A contribuição da ciência brasileira é pouco reconhecida. O Brasil já viveu surtos de outras doenças graves que foram erradicadas ou controladas com o concurso da nossa Ciência, como a febre amarela, poliomielite, sarampo, peste bubônica, varíola, caxumba, etc. Mais recentemente, a descoberta brasileira do dano neurológico pelo vírus Zika poupou milhares de crianças de terem microcefalia. O Brasil, que até os anos 1960 importava alimentos, passou a ser exportador de grãos e carne graças às nossas pesquisas agrícolas. Imagine como estaria nossa economia se ainda dependêssemos da importação de alimentos e de petróleo, o que superamos com a tecnologia brasileira de prospecção de petróleo em águas profundas. Como estaria o preço da gasolina se não tivéssemos desenvolvido motores automotivos movidos a álcool?

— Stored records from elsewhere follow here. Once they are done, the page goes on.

(* ===== verification/ChaosState.v ===== *)
(** The Chaosnet daemon (src/chaosd): the data of chaos-core.h. Frames are lists of bytes; the
    arrays of the C structures are lists of their lengths; a pointer to a connection is its
    place in the table. What the core hands to its emit callback is kept in order in
    [emitted]; the tracing of frames on stderr is left out. *)

From S2P Require Export Effect Word.
#[local] Open Scope vlm_scope.

(** ** Constants *)

Definition CHAOS_ETHERTYPE : Z := 0x0804. (* chaosd/chaos-core.h:40 CHAOS_ETHERTYPE *)
Definition ARP_ETHERTYPE : Z := 0x0806. (* chaosd/chaos-core.h:41 ARP_ETHERTYPE *)
Definition CHAOS_ETH_HEADER : Z := 14. (* chaosd/chaos-core.h:43 CHAOS_ETH_HEADER *)
Definition CHAOS_HEADER : Z := 16. (* chaosd/chaos-core.h:44 CHAOS_HEADER *)
Definition CHAOS_MAX_DATA : Z := 488. (* chaosd/chaos-core.h:45 CHAOS_MAX_DATA *)
Definition CHAOS_MAX_FRAME : Z := CHAOS_ETH_HEADER + CHAOS_HEADER + CHAOS_MAX_DATA. (* chaosd/chaos-core.h:46 CHAOS_MAX_FRAME *)
Definition CHAOS_ARP_FRAME : Z := CHAOS_ETH_HEADER + 8 + 6 + 2 + 6 + 2. (* chaosd/chaos-core.h:47 CHAOS_ARP_FRAME *)
Definition CHOP_RFC : Z := 1. (* chaosd/chaos-core.h:50 CHOP_RFC *)
Definition CHOP_OPN : Z := 2. (* chaosd/chaos-core.h:51 CHOP_OPN *)
Definition CHOP_CLS : Z := 3. (* chaosd/chaos-core.h:52 CHOP_CLS *)
Definition CHOP_FWD : Z := 4. (* chaosd/chaos-core.h:53 CHOP_FWD *)
Definition CHOP_ANS : Z := 5. (* chaosd/chaos-core.h:54 CHOP_ANS *)
Definition CHOP_SNS : Z := 6. (* chaosd/chaos-core.h:55 CHOP_SNS *)
Definition CHOP_STS : Z := 7. (* chaosd/chaos-core.h:56 CHOP_STS *)
Definition CHOP_RUT : Z := 8. (* chaosd/chaos-core.h:57 CHOP_RUT *)
Definition CHOP_LOS : Z := 9. (* chaosd/chaos-core.h:58 CHOP_LOS *)
Definition CHOP_LSN : Z := 10. (* chaosd/chaos-core.h:59 CHOP_LSN *)
Definition CHOP_MNT : Z := 11. (* chaosd/chaos-core.h:60 CHOP_MNT *)
Definition CHOP_EOF : Z := 12. (* chaosd/chaos-core.h:61 CHOP_EOF *)
Definition CHOP_UNC : Z := 13. (* chaosd/chaos-core.h:62 CHOP_UNC *)
Definition CHOP_BRD : Z := 14. (* chaosd/chaos-core.h:63 CHOP_BRD *)
Definition CHOP_DAT : Z := 128. (* chaosd/chaos-core.h:64 CHOP_DAT *)
Definition CHAOS_MAX_CONNS : Z := 32. (* chaosd/chaos-core.h:67 CHAOS_MAX_CONNS *)
Definition CHAOS_RING : Z := 64. (* chaosd/chaos-core.h:68 CHAOS_RING *)
Definition CHAOS_MAX_WINDOW : Z := 50. (* chaosd/chaos-core.h:69 CHAOS_MAX_WINDOW *)
Definition CHAOS_DEFAULT_WINDOW : Z := 13. (* chaosd/chaos-core.h:70 CHAOS_DEFAULT_WINDOW *)
Definition CHAOS_ARP_ENTRIES : Z := 64. (* chaosd/chaos-core.h:71 CHAOS_ARP_ENTRIES *)
Definition CHAOS_RETRANSMIT_MS : Z := 500. (* chaosd/chaos-core.h:73 CHAOS_RETRANSMIT_MS *)
Definition CHAOS_STS_RETRANSMIT_MS : Z := 100. (* chaosd/chaos-core.h:74 CHAOS_STS_RETRANSMIT_MS *)
Definition CHAOS_ACK_DELAY_MS : Z := 30. (* chaosd/chaos-core.h:75 CHAOS_ACK_DELAY_MS *)
Definition CHAOS_PROBE_MS : Z := 5000. (* chaosd/chaos-core.h:76 CHAOS_PROBE_MS *)
Definition CHAOS_LONELY_MS : Z := 60000. (* chaosd/chaos-core.h:77 CHAOS_LONELY_MS *)
Definition CHAOS_HOST_DOWN_MS : Z := 90000. (* chaosd/chaos-core.h:78 CHAOS_HOST_DOWN_MS *)
Definition CHAOS_RFC_TIMEOUT_MS : Z := 20000. (* chaosd/chaos-core.h:79 CHAOS_RFC_TIMEOUT_MS *)
Definition CHAOS_FINISH_TIMEOUT_MS : Z := 10000. (* chaosd/chaos-core.h:80 CHAOS_FINISH_TIMEOUT_MS *)
Definition CHAOS_ARP_RETRY_MS : Z := 500. (* chaosd/chaos-core.h:81 CHAOS_ARP_RETRY_MS *)
Definition CHAOS_ARP_REFRESH_MS : Z := 300000. (* chaosd/chaos-core.h:82 CHAOS_ARP_REFRESH_MS *)

(** ** Structures *)

(* chaosd/chaos-core.h:86-92 ChaosConnState *)
Inductive ChaosConnState := CONN_FREE | CONN_RFC_SENT | CONN_OPEN | CONN_CLOSED.
#[export] Instance ChaosConnState_eq_dec : EqDecision ChaosConnState.
Proof. solve_decision. Defined.
(* chaosd/chaos-core.h:95-103 ChaosCloseKind *)
Inductive ChaosCloseKind := CLOSE_NONE | CLOSE_CLS | CLOSE_LOS | CLOSE_ANS | CLOSE_TIMEOUT | CLOSE_DONE.

(* chaosd/chaos-core.h:105-114 ChaosPkt *)
Record ChaosPkt := MkPkt {
  present : bool;
  opcode : Z;
  num : Z;
  nBytes : Z;
  offset : Z;
  sentAtMs : Z;
  data : list Z
}.

Definition set_present (v : bool) (p : ChaosPkt) : ChaosPkt :=
  MkPkt v (opcode p) (num p) (nBytes p) (offset p) (sentAtMs p) (data p).
Definition set_opcode (v : Z) (p : ChaosPkt) : ChaosPkt :=
  MkPkt (present p) v (num p) (nBytes p) (offset p) (sentAtMs p) (data p).
Definition set_num (v : Z) (p : ChaosPkt) : ChaosPkt :=
  MkPkt (present p) (opcode p) v (nBytes p) (offset p) (sentAtMs p) (data p).
Definition set_nBytes (v : Z) (p : ChaosPkt) : ChaosPkt :=
  MkPkt (present p) (opcode p) (num p) v (offset p) (sentAtMs p) (data p).
Definition set_offset (v : Z) (p : ChaosPkt) : ChaosPkt :=
  MkPkt (present p) (opcode p) (num p) (nBytes p) v (sentAtMs p) (data p).
Definition set_sentAtMs (v : Z) (p : ChaosPkt) : ChaosPkt :=
  MkPkt (present p) (opcode p) (num p) (nBytes p) (offset p) v (data p).
Definition set_data (v : list Z) (p : ChaosPkt) : ChaosPkt :=
  MkPkt (present p) (opcode p) (num p) (nBytes p) (offset p) (sentAtMs p) v.

(* chaosd/chaos-core.h:116-150 ChaosConn *)
Record ChaosConn := MkConn {
  state : ChaosConnState;
  closeKind : ChaosCloseKind;
  localIndex : Z;
  remoteAddr : Z;
  remoteIndex : Z;
  reason : list Z;
  reasonBytes : Z;
  sentNum : Z;
  ackedNum : Z;
  receiptNum : Z;
  remoteWindow : Z;
  sendq : list ChaosPkt;
  eofWanted : bool;
  eofSent : bool;
  eofNum : Z;
  finishStartMs : Z;
  readNum : Z;
  receivedNum : Z;
  lastAckSent : Z;
  localWindow : Z;
  rcvq : list ChaosPkt;
  eofReceived : bool;
  ackDueMs : Z;
  openedMs : Z;
  lastHeardMs : Z;
  lastProbeMs : Z
}.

Isso mostra que a Ciência brasileira é capaz de dar respostas relevantes, mas precisa ser ouvida e apoiada. A nova pandemia tem ressaltado a importância fundamental de nossas instituições, muitas das quais vinham sofrendo com cortes sucessivos e significativos nos seus orçamentos. O SUS, mesmo com todas as suas deficiências, derivadas principalmente do seu subfinanciamento, é o diferencial que pode diminuir a gravidade da Covid-19 no Brasil. A Educação com bases científicas é imprescindível para a formação de cidadãos mais conscientes. Finalmente, ainda temos um Sistema de Ciência e Tecnologia com grande capacidade de gerar conhecimento e soluções inovadoras para a superação da crise em que nos encontramos, e capaz de dar suporte a um novo modelo de desenvolvimento econômico e social, baseado menos em produtos primários e mais em conhecimento.